I got this recipe from “30 Minute Vegan” and modified it slightly as I was missing a few of the ingredients. They were very easy to make, super adaptable and they came out GREAT. I seriously love anything with mushrooms, so I knew this would please.
What You Need:
4 large portobello mushroom caps
3 tbsps olive oil
1 + 2 teaspoons soy sauce
1 red bell pepper
2 slices of whole wheat bread (the recipe calls for baguette, but this was all we had handy)
6 cups of thinly sliced spinach, lightly packed (we used 6 oz frozen spinach)
1/4 cup fresh basil, minced
1/4 cup parley, minced
1 tsp fresh thyme
2 garlic cloves, minced
What You Do:
Preheat the oven to a high broil. Remove and discard the stems from the mushrooms and place them on the baking tray. Combine t tbsp of olive oil with 1 tsp of soy sauce in a small bowl and rub the mushrooms with the mixture. Place the mushrooms scales down on the tray and broil them for about 3 minutes. Flip them over (add a little more soy sauce to the scales) and let them broil for another 3 minutes. Remove from the oven and set aside.

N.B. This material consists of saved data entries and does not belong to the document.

(** X12.  A bulleted list under its heading is read back as written: for an
    ASCII heading line that mentions the ASCII name of the list, followed by
    lines "- item" whose items are ASCII, stand on one line, have no white
    space at either end and do not mention the name, the scan returns the
    items in order. *)
Theorem extractListFromText_reads_bullets :
  forall (heading listName : jsstring) (items : list jsstring),
    is_ascii listName = true ->
    is_ascii heading = true ->
    forallb not_newline heading = true ->
    includes (toLowerCase heading) (toLowerCase listName) = true ->
    Forall (fun q => is_ascii q = true
                     /\ clean_line q = true
                     /\ includes (toLowerCase (bullet_line q)) (toLowerCase listName)
                        = false)
      items ->
    extractListFromText (join_lines (heading :: map bullet_line items)) listName
    = items.
Proof.
  intros heading listName items _ _ Hnl Hhead Hascii.
  assert (Hitems : Forall (fun q => clean_line q = true
                                    /\ includes (toLowerCase (bullet_line q))
                                         (toLowerCase listName) = false) items)
    by (eapply Forall_impl; [|exact Hascii]; intros q H; apply H).
  unfold extractListFromText.
  rewrite split_join_lines.
  - cbn [fold_left]. rewrite (list_step_heading listName heading _ Hhead).
    cbn [fst]. rewrite (list_step_bullets listName items Hitems). reflexivity.
  - constructor; [exact Hnl|].
    apply Forall_forall. intros line Hin.
    apply in_map_iff in Hin as [q [<- Hq]].
    rewrite Forall_forall in Hitems. destruct (Hitems q Hq) as [Hclean _].
    destruct (clean_line_parts q Hclean) as (_ & _ & _ & _ & Hline & _).
    unfold bullet_line. rewrite forallb_app.
    rewrite (on_line_not_newline q Hline). reflexivity.
Qed.

Lemma extractListFromText_reads_bullets_witness :
  extractListFromText
    (join_lines (js "Keywords:" :: map bullet_line [js "foo"; js "bar baz"]))
    (js "keywords")
  = [js "foo"; js "bar baz"].
Proof.
  apply (extractListFromText_reads_bullets (js "Keywords:") (js "keywords")
           [js "foo"; js "bar baz"]).
  - reflexivity.
  - reflexivity.
  - reflexivity.
  - reflexivity.
  - repeat constructor.
Defined.

Lemma match_question_numbered (ds q : jsstring) :
  ds <> [] -> forallb is_digit ds = true -> clean_line q = true ->
  match_question (numbered_line (ds, q)) = Some q.
Proof.
  intros Hne Hds Hq. unfold match_question, after_number, numbered_line. simpl fst.
  simpl snd. change (js ". " ++ q) with (full_stop :: space :: q).
  rewrite (take_while_app is_digit ds (space :: q) full_stop Hds eq_refl).
  rewrite (drop_while_app is_digit ds (space :: q) full_stop Hds eq_refl).
  destruct ds; [congruence|].
  rewrite N.eqb_refl. apply ws_dot_plus_clean. exact Hq.
Qed.

Lemma parseQuestions_fold (items : list (jsstring * jsstring)) :
  Forall (fun item => fst item <> [] /\ forallb is_digit (fst item) = true
                      /\ clean_line (snd item) = true) items ->
  forall acc,
    fold_left
      (fun questions line =>
         match match_question line with
         | Some group => questions ++ [trim group]
         | None => questions
         end)
      (map numbered_line items) acc
    = acc ++ map snd items.
Proof.
  induction items as [|[ds q] items IH]; intros H acc; simpl.
  - rewrite app_nil_r. reflexivity.
  - apply Forall_cons_iff in H as [(Hne & Hds & Hq) Hrest]. simpl in Hne, Hds, Hq.
    rewrite (match_question_numbered ds q Hne Hds Hq).
    destruct (clean_line_parts q Hq) as (_ & _ & _ & _ & _ & Htrim).
    rewrite Htrim, (IH Hrest), <- app_assoc. reflexivity.
Qed.

(** X13.  A numbered list is read back as written: for lines made of
    digits, a full stop, a space and a question that stands on one line
    without white space at either end, [parseQuestions] returns the
    questions in order, whatever the numbers are. *)
Theorem parseQuestions_reads_numbered_list :
  forall items : list (jsstring * jsstring),
    Forall (fun item => fst item <> [] /\ forallb is_digit (fst item) = true
                        /\ clean_line (snd item) = true) items ->
    parseQuestions (join_lines (map numbered_line items)) = map snd items.
Proof.
  intros items H. unfold parseQuestions.
  destruct items as [|item items]; [reflexivity|].
  change (map numbered_line (item :: items))
    with (numbered_line item :: map numbered_line items).
  rewrite split_join_lines.
  - change (numbered_line item :: map numbered_line items)
      with (map numbered_line (item :: items)).
    rewrite (parseQuestions_fold (item :: items) H). reflexivity.
  - change (numbered_line item :: map numbered_line items)
      with (map numbered_line (item :: items)).
    apply Forall_forall. intros line Hin.
    apply in_map_iff in Hin as [[ds q] [<- Hq]].
    rewrite Forall_forall in H. destruct (H (ds, q) Hq) as (_ & Hds & Hclean).
    simpl in Hds, Hclean.
    destruct (clean_line_parts q Hclean) as (_ & _ & _ & _ & Hline & _).
    assert (Hnl : forallb not_newline ds = true).
    { clear -Hds. induction ds as [|d ds IH]; simpl in *; [reflexivity|].
      apply andb_true_iff in Hds as [Hd Hds]. rewrite (IH Hds), andb_true_r.
      unfold is_digit, in_range in Hd. unfold not_newline, newline.
      apply andb_true_iff in Hd as [Hlo _]. apply N.leb_le in Hlo.
      apply negb_true_iff. apply N.eqb_neq. lia. }
    unfold numbered_line. cbn [fst snd]. rewrite !forallb_app.
    rewrite Hnl, (on_line_not_newline q Hline). reflexivity.
Qed.

Lemma parseQuestions_reads_numbered_list_witness :
  parseQuestions
    (join_lines (map numbered_line [(js "1", js "What?"); (js "12", js "Why so?")]))
  = [js "What?"; js "Why so?"].
Proof.
  apply (parseQuestions_reads_numbered_list
           [(js "1", js "What?"); (js "12", js "Why so?")]).
  repeat constructor; discriminate.
Defined.

End ParserEdges.

(* ================================================================== *)
(** * Further properties of the provider calls *)
(* ================================================================== *)

Section ProviderOutcomes.

Import InsightAnalyzer SummaryAnalyzer.

Context {E : Type} (describe : E -> jsstring).
Context (JSON_parse : jsstring -> result E json).
Context (groq_invoke openai_invoke : prompt -> result E jsstring).
Context (config : Config.AppConfig).

Lemma ask_bind {A : Type} (p : prompt) (k : jsstring -> result E A) :
  (llm <- ModelManager.getLLM groq_invoke openai_invoke config ;;
   response <- llm p ;; k response)
  = (response <- ask groq_invoke openai_invoke config p ;; k response).
Proof.
  unfold ask. destruct (ModelManager.getLLM groq_invoke openai_invoke config);
    reflexivity.
Qed.

(** X14.  The three operations of [InsightAnalyzer] never throw, whatever
    the language model and [JSON.parse] do: when the model answers, the
    result is the parse of its answer; when anything fails, it is the
    default of the operation. *)
Theorem insight_operations_never_throw :
  forall document : Document,
    (exists r,
        extractKeywords JSON_parse groq_invoke openai_invoke config document = Ok r
        /\ match ask groq_invoke openai_invoke config (KeywordPrompt (substring0 (doc_content document) 2000)) with
           | Ok response => parseKeywordResponse JSON_parse response = Ok r
           | Throw _ => r = empty_keywords
           end)
    /\ (exists r,
          analyzeInsights JSON_parse groq_invoke openai_invoke config document = Ok r
          /\ match ask groq_invoke openai_invoke config (InsightPrompt (substring0 (doc_content document) 2500)) with
             | Ok response => parseInsightResponse JSON_parse response = Ok r
             | Throw _ => r = default_insights
             end)
    /\ (exists r,
          generateQuestions groq_invoke openai_invoke config document = Ok r
          /\ match ask groq_invoke openai_invoke config (QuestionsPrompt (substring0 (doc_content document) 1500)) with
             | Ok response => r = parseQuestions response
             | Throw _ => r = []
             end).
Proof.
  intros document. split; [|split].
  - unfold extractKeywords. rewrite ask_bind.
    destruct (ask groq_invoke openai_invoke config (KeywordPrompt (substring0 (doc_content document) 2000)))
      as [response|t]; simpl.
    + destruct (parseKeywordResponse_total JSON_parse response) as [r Hr].
      exists r. rewrite Hr. split; reflexivity.
    + exists empty_keywords. split; reflexivity.
  - unfold analyzeInsights. rewrite ask_bind.
    destruct (ask groq_invoke openai_invoke config (InsightPrompt (substring0 (doc_content document) 2500)))
      as [response|t]; simpl.
    + destruct (parseInsightResponse_total JSON_parse response) as [r Hr].
      exists r. rewrite Hr. split; reflexivity.
    + exists default_insights. split; reflexivity.
  - unfold generateQuestions. rewrite ask_bind.
    destruct (ask groq_invoke openai_invoke config (QuestionsPrompt (substring0 (doc_content document) 1500)))
      as [response|t]; simpl.
    + exists (parseQuestions response). split; reflexivity.
    + exists []. split; reflexivity.
Qed.

(** X15.  [summarizeDocument] and [generateAbstract] return exactly when the
    language model answers, with the parse (the trimmed text) of the answer;
    otherwise they throw, and what they throw is never the failure itself
    but a new error whose message starts with "Failed to generate summary: "
    or "Failed to generate abstract: ". *)
Theorem summary_operations_outcomes :
  forall (document : Document) (options : SummaryOptions),
    match ask groq_invoke openai_invoke config (buildSummaryPrompt (doc_content document)
                 (option_default (opt_maxLength options) 500)
                 (option_default (opt_style options) Paragraph)
                 (option_default (opt_focus options)
                    (js "main concepts and important details"))) with
    | Ok response =>
        summarizeDocument describe groq_invoke openai_invoke config document options
        = Ok (parseSummaryResponse response)
    | Throw t =>
        summarizeDocument describe groq_invoke openai_invoke config document options
        = Throw (NewError (js "Failed to generate summary: " ++ error_text describe t))
    end
    /\ match ask groq_invoke openai_invoke config (AbstractPrompt (substring0 (doc_content document) 2000)) with
       | Ok response =>
           generateAbstract describe groq_invoke openai_invoke config document
           = Ok (trim response)
       | Throw t =>
           generateAbstract describe groq_invoke openai_invoke config document
           = Throw (NewError (js "Failed to generate abstract: "
                              ++ error_text describe t))
       end.
Proof.
  intros document options. split.
  - unfold summarizeDocument. rewrite ask_bind.
    destruct (ask groq_invoke openai_invoke config _) as [response|t]; reflexivity.
  - unfold generateAbstract. rewrite ask_bind.
    destruct (ask groq_invoke openai_invoke config _) as [response|t]; reflexivity.
Qed.
(** * kiprec: the preference-based recommender

    A shallow embedding of [kiprec/PreferenceBasedRecommender.py]
    (DFKI/kiprec) and the properties of its query path:
    [__filter_courses__], [__rank_courses__], [__decision_tree_split__],
    [recommend], and the similarity pre-processing step of [train].

    Number model.  On the query path Python floats are embedded as real
    numbers ([R]): rounding and overflow are idealised away there, and
    the properties stated of it are those that do not turn on them.
    Where the source relies on the IEEE special values (the
    [float('inf')] start value of the split search, the [0/0] of numpy's
    array division) the reals are extended by [nan] and the two
    infinities, see [Module Np].  The normalisation of the preferences is
    embedded twice more: in [Module Rounded] every operation is followed
    by a rounding function that is only known to meet the error bounds of
    binary64, which is what the numerical property of the normalised
    weights is proved of; and in [Module Binary64] it runs on the
    primitive binary64 floats, which shows what the code does on
    concrete weights, overflow included.

    Attribute values are strings on the query path; [Module ListValued]
    has the split search on values that may also be lists of strings, as
    [train] stores them. *)

From Stdlib Require Import List String ZArith Reals Lra Lia Bool.
From Stdlib Require Import Permutation Sorted.
From Stdlib Require Import PrimFloat.
Import ListNotations.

Using 1 tbsp of olive oil, brush the slices of bread with the oil and sprinkle with salt. Place them on their own tray/pan and pop them in the oven for a few minutes on each side. Remove from the oven and chop the bread into 1/2 inch cubes.
We’re almost done. In a saute pain, combine the remaining 1 tbsp of oil and 2 tsps of soy sauce with the remaining ingredients. Saute everything for about 5 minutes. Turn off the heat, add the bread and stir everything around. Scoop the mixture onto each of the mushrooms, and pop everything back in the oven for 3 to 4 minutes (take it out before the bread burns!)